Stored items
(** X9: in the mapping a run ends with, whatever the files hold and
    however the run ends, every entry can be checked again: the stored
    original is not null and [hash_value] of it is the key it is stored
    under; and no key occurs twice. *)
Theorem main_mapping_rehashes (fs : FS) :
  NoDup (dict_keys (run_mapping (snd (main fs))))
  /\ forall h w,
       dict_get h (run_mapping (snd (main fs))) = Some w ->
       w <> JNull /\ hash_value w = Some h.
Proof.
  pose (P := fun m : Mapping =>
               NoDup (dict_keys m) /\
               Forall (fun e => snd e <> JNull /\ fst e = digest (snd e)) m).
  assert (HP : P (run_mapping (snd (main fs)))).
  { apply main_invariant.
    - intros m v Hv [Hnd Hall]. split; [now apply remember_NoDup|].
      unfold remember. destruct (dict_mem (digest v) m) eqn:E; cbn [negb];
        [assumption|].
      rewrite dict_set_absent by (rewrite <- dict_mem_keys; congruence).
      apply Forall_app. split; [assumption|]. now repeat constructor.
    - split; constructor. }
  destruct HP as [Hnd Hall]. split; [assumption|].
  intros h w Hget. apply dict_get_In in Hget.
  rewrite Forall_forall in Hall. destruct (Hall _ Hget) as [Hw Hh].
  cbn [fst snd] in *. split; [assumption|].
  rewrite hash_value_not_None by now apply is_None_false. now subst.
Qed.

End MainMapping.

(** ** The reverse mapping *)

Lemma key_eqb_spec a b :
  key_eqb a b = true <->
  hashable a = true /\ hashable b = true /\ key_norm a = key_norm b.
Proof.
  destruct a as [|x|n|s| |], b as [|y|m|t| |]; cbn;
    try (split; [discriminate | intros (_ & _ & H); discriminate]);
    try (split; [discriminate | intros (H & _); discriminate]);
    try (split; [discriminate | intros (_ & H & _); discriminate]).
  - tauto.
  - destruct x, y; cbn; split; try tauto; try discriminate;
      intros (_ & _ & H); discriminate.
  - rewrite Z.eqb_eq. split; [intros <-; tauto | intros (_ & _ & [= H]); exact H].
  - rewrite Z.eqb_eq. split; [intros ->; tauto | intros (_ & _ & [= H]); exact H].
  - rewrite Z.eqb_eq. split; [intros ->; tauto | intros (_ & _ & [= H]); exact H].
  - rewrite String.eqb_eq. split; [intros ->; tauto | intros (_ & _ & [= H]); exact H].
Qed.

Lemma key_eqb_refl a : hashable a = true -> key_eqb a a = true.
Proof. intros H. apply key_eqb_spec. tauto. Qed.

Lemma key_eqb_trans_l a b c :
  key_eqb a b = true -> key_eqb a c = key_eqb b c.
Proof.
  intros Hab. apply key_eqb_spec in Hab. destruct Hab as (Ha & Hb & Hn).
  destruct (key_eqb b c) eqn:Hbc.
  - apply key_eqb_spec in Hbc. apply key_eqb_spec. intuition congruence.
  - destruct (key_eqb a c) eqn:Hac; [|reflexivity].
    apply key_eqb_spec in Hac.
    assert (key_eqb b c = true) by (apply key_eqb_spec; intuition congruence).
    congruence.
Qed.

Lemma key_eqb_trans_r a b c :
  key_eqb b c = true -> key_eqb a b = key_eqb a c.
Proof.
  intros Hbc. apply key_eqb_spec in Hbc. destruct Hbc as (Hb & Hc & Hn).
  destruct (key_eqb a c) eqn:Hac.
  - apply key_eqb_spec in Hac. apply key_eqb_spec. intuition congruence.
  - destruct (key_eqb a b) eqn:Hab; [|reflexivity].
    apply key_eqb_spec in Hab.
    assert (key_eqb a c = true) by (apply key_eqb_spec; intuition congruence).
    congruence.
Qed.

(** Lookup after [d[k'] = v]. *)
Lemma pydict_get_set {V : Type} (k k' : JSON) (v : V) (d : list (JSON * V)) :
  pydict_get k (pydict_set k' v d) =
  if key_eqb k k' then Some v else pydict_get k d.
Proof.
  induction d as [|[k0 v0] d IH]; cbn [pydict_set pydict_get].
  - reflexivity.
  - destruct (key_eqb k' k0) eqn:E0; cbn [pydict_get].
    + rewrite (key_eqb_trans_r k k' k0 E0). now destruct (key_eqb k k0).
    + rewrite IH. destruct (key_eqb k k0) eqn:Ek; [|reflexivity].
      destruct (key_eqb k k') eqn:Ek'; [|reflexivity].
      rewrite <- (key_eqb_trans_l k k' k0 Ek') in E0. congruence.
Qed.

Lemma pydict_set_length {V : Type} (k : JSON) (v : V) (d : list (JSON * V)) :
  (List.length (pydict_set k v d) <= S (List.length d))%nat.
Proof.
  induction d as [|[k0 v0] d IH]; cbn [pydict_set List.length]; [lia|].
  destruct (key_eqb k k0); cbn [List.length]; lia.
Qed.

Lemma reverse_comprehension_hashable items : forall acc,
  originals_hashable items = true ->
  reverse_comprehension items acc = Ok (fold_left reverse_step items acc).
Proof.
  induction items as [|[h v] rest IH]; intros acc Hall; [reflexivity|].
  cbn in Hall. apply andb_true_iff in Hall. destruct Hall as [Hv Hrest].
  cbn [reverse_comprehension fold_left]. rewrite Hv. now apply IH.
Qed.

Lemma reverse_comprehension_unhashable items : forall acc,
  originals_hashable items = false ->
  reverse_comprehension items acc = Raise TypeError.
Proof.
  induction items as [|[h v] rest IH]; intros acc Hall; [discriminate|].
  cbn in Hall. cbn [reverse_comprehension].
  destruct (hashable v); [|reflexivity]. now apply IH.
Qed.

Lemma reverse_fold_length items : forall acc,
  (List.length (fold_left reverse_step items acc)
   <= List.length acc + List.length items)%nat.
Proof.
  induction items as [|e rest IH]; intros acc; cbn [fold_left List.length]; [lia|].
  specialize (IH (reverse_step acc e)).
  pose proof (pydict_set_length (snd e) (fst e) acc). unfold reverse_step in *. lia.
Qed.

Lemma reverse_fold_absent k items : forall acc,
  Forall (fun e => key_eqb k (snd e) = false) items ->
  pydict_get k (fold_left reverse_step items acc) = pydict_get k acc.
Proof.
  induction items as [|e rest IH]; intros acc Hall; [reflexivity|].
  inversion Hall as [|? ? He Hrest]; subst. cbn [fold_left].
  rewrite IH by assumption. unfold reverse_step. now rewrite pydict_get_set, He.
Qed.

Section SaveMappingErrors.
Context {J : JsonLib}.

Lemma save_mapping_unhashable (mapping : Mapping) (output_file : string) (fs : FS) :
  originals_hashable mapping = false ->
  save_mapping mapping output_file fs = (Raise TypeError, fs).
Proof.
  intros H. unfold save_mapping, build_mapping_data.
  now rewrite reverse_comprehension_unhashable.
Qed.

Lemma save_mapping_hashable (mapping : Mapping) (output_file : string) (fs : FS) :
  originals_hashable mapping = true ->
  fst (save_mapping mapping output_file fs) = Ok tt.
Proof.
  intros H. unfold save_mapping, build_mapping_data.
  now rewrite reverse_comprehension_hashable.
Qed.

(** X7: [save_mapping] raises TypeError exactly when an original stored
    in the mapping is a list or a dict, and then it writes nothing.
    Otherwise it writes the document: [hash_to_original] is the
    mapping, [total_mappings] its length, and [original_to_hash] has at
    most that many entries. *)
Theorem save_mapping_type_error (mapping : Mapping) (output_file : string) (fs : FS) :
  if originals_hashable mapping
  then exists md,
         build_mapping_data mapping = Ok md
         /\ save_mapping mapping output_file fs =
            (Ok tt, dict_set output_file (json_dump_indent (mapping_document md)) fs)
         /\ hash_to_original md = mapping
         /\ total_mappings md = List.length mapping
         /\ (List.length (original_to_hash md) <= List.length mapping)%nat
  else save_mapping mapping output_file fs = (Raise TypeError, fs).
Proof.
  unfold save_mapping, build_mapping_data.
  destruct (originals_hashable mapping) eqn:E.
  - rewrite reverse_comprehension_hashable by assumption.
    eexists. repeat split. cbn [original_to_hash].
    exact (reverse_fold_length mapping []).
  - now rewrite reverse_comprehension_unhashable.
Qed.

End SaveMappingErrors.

== Work request ==
Retype the entries above exactly, but only from the line containing "Otherwise it writes" through the line containing "build_mapping_data mapping = Ok md", both included.

== Answer to the problem ==
    Otherwise it writes the document: [hash_to_original] is the
    mapping, [total_mappings] its length, and [original_to_hash] has at
    most that many entries. *)
Theorem save_mapping_type_error (mapping : Mapping) (output_file : string) (fs : FS) :
  if originals_hashable mapping
  then exists md,
         build_mapping_data mapping = Ok md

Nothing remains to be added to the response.